(* ===== verification/Sandbox.v ===== *)
(** * The guest sandbox: [src/sandbox/wasm_runtime.rs], and the runs of [src/sandbox/wasi.rs]

    A run compiles the module, reserves an epoch deadline, and hands a worker thread the
    instance to prepare and call, while the supervisor waits for its reply up to the time
    limit.  [worker] and [wasi_worker] are the bodies of the threads, [execute_module_inner]
    and [execute_wasi_module] the supervisors.  wasmtime is the interface [Wasmtime]: a
    [Store] with its one instance.  What the operating system decides, whether the reply
    arrives in time and what the clocks show, is [Timing].  [restore_memory] and
    [restore_globals] of [src/snapshot/manager.rs] are here.

    The WASI worker polls a cancellation flag that the supervisor sets once it has timed out
    and no longer reads the reply; the polls change no answer and are left out. *)

From S2P Require Import Prelude Errors Snapshot Failure Telemetry Trace Wasi Execution Epoch.

Record SandboxConfig := {
  max_fuel : Z;
  max_memory_pages : Z;
  time_limit : Duration;
  module_bytes : option (list byte);
  enable_wasi : bool;
}.
Definition SandboxConfig_default : SandboxConfig :=
  {| max_fuel := 10000000; max_memory_pages := 512; time_limit := 500 * 1000000; module_bytes := None;
     enable_wasi := true |}.

Record ExecutionResult := {
  success : bool;
  xr_return_value : option (list byte);
  xr_fuel_consumed : Z;
  xr_duration_ms : Z;
  xr_error : option string;
  xr_failure_mode : option FailureMode;
  xr_pre_call_memory : option (list byte);
  syscall_count : Z;
  xr_post_call_globals : option (list GlobalSnapshot);
  xr_post_call_tables : option (list TableSnapshot);
  xr_call_stack : option CapturedCallStack;
}.

Definition result_success (value : list byte) (fuel duration : Z) : ExecutionResult :=
  {| success := true; xr_return_value := Some value; xr_fuel_consumed := fuel; xr_duration_ms := duration;
     xr_error := None; xr_failure_mode := None; xr_pre_call_memory := None; syscall_count := 0;
     xr_post_call_globals := None; xr_post_call_tables := None; xr_call_stack := None |}.
Definition failure_from_mode (mode : FailureMode) (fuel duration : Z) : ExecutionResult :=
  {| success := false; xr_return_value := None; xr_fuel_consumed := fuel; xr_duration_ms := duration;
     xr_error := Some (describe mode); xr_failure_mode := Some mode; xr_pre_call_memory := None; syscall_count := 0;
     xr_post_call_globals := None; xr_post_call_tables := None; xr_call_stack := None |}.
Definition failure (error : string) (fuel : Z) : ExecutionResult :=
  {| success := false; xr_return_value := None; xr_fuel_consumed := fuel; xr_duration_ms := 0;
     xr_error := Some error; xr_failure_mode := Some (HostError error); xr_pre_call_memory := None; syscall_count := 0;
     xr_post_call_globals := None; xr_post_call_tables := None; xr_call_stack := None |}.

Definition with_pre_call_memory (r : ExecutionResult) (mem : option (list byte)) : ExecutionResult :=
  {| success := r.(success); xr_return_value := r.(xr_return_value); xr_fuel_consumed := r.(xr_fuel_consumed);
     xr_duration_ms := r.(xr_duration_ms); xr_error := r.(xr_error); xr_failure_mode := r.(xr_failure_mode);
     xr_pre_call_memory := mem; syscall_count := r.(syscall_count);
     xr_post_call_globals := r.(xr_post_call_globals); xr_post_call_tables := r.(xr_post_call_tables);
     xr_call_stack := r.(xr_call_stack) |}.
Definition with_call_stack (r : ExecutionResult) (cs : option CapturedCallStack) : ExecutionResult :=
  {| success := r.(success); xr_return_value := r.(xr_return_value); xr_fuel_consumed := r.(xr_fuel_consumed);
     xr_duration_ms := r.(xr_duration_ms); xr_error := r.(xr_error); xr_failure_mode := r.(xr_failure_mode);
     xr_pre_call_memory := r.(xr_pre_call_memory); syscall_count := r.(syscall_count);
     xr_post_call_globals := r.(xr_post_call_globals); xr_post_call_tables := r.(xr_post_call_tables);
     xr_call_stack := cs |}.
Definition with_post_call_state (r : ExecutionResult) (gs : list GlobalSnapshot) (ts : list TableSnapshot) : ExecutionResult :=
  {| success := r.(success); xr_return_value := r.(xr_return_value); xr_fuel_consumed := r.(xr_fuel_consumed);
     xr_duration_ms := r.(xr_duration_ms); xr_error := r.(xr_error); xr_failure_mode := r.(xr_failure_mode);
     xr_pre_call_memory := r.(xr_pre_call_memory); syscall_count := r.(syscall_count);
     xr_post_call_globals := Some gs; xr_post_call_tables := Some ts; xr_call_stack := r.(xr_call_stack) |}.

(** ** The interface of wasmtime *)

Inductive Val := VI32 (v : Z) | VI64 (v : Z) | VF32 (bits : Z) | VF64 (bits : Z) | VOther.
Record WasmFrame := {
  wf_module : option string;
  wf_index : Z;
  wf_func : option string;
  wf_module_offset : option Z;
  wf_func_offset : option Z;
}.
(** An error of a call: the traps in it, its text as [{e:#}], and its backtrace. *)
Record GuestError := { ge_error : WasmtimeError; ge_text : string; ge_backtrace : option (list WasmFrame) }.

Definition to_u32 (value : Z) : option Z := if value <=? U32_MAX then Some value else None.
Definition from_wasm_backtrace (bt : list WasmFrame) (site : CaptureSite) : CapturedCallStack :=
  {| frames := (λ f, {| module_name := f.(wf_module); func_index := f.(wf_index); func_name := f.(wf_func);
                        module_offset := f.(wf_module_offset) ≫= to_u32;
                        func_offset := f.(wf_func_offset) ≫= to_u32 |}) <$> bt;
     captured_at := site |}.

Class Wasmtime := {
  Compiled : Type;
  Store : Type;
  from_binary : list byte → result Compiled string;
  store_new : Z → Z → Store;                     (** the memory limit and the epoch ticks *)
  set_fuel : Store → Z → result Store string;
  get_fuel : Store → option Z;
  instantiate : Store → Compiled → result Store string;
  memory_data : Store → option (list byte);      (** the export ["memory"] *)
  set_data : Store → list byte → Store;          (** a write through [data_mut] *)
  memory_grow : Store → Z → result Store string;
  global_names : Store → list string;
  get_global : Store → string → option (bool * Val);
  set_global : Store → string → Val → result Store string;
  table_names : Store → list string;
  table_size : Store → string → option Z;
  has_func : Store → string → bool;              (** [get_typed_func::<(), ()>] *)
  call_func : Store → string → Store * option GuestError;
}.

(** The WASI context and its host imports. *)
Class WasmtimeWasi `{W : Wasmtime} := {
  WasiCtx : Type;
  ctx_new : WasiCtx;
  ctx_inherit_stdout : WasiCtx → WasiCtx;
  ctx_inherit_stderr : WasiCtx → WasiCtx;
  ctx_env : WasiCtx → string → string → WasiCtx;
  ctx_arg : WasiCtx → string → WasiCtx;
  ctx_preopen : WasiCtx → PreOpen → result WasiCtx string;   (** read-only unless [writable]; the text names the path *)
  wasi_store_new : WasiCtx → Z → Z → Store;
  add_to_linker : result unit string;
  wasi_instantiate : Store → Compiled → result Store string;
}.

Inductive Recv := Delivered | TimedOutWait | Disconnected.
Record Timing := {
  received : Recv;             (** the answer of [recv_timeout] *)
  compile_elapsed : Duration;  (** [start.elapsed()] after a failed compilation *)
  wait_elapsed : Duration;     (** [start.elapsed()] after the wait *)
  join_elapsed : Duration;     (** [start.elapsed()] after the join of a timed-out worker *)
  trap_elapsed : Duration;     (** [worker_start.elapsed()] at a trap *)
}.

Definition is_epoch_interrupt (e : WasmtimeError) : bool :=
  match e.(err_trap) with
  | Some Interrupt => true
  | _ => existsb (λ t, match t with Some Interrupt => true | _ => false end) e.(err_chain)
  end.

(** The body of the reply: [ExecReply] and [WasiReply]. *)
Record Reply := {
  rp_failure : option FailureMode;
  rp_fuel : Z;
  rp_memory : option (list byte);
  rp_globals : list GlobalSnapshot;
  rp_tables : list TableSnapshot;
  rp_stack : option CapturedCallStack;
}.
Definition failed_early (mode : FailureMode) (mem : option (list byte)) : Reply :=
  {| rp_failure := Some mode; rp_fuel := 0; rp_memory := mem; rp_globals := []; rp_tables := []; rp_stack := None |}.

· · · · ·

Copy verbatim the span of lines that begins with the line holding "wait_elapsed : Duration;" and ends at the last line of the records.

  wait_elapsed : Duration;     (** [start.elapsed()] after the wait *)
  join_elapsed : Duration;     (** [start.elapsed()] after the join of a timed-out worker *)
  trap_elapsed : Duration;     (** [worker_start.elapsed()] at a trap *)
}.

Definition is_epoch_interrupt (e : WasmtimeError) : bool :=
  match e.(err_trap) with
  | Some Interrupt => true
  | _ => existsb (λ t, match t with Some Interrupt => true | _ => false end) e.(err_chain)
  end.

(** The body of the reply: [ExecReply] and [WasiReply]. *)
Record Reply := {
  rp_failure : option FailureMode;
  rp_fuel : Z;
  rp_memory : option (list byte);
  rp_globals : list GlobalSnapshot;
  rp_tables : list TableSnapshot;
  rp_stack : option CapturedCallStack;
}.
Definition failed_early (mode : FailureMode) (mem : option (list byte)) : Reply :=
  {| rp_failure := Some mode; rp_fuel := 0; rp_memory := mem; rp_globals := []; rp_tables := []; rp_stack := None |}.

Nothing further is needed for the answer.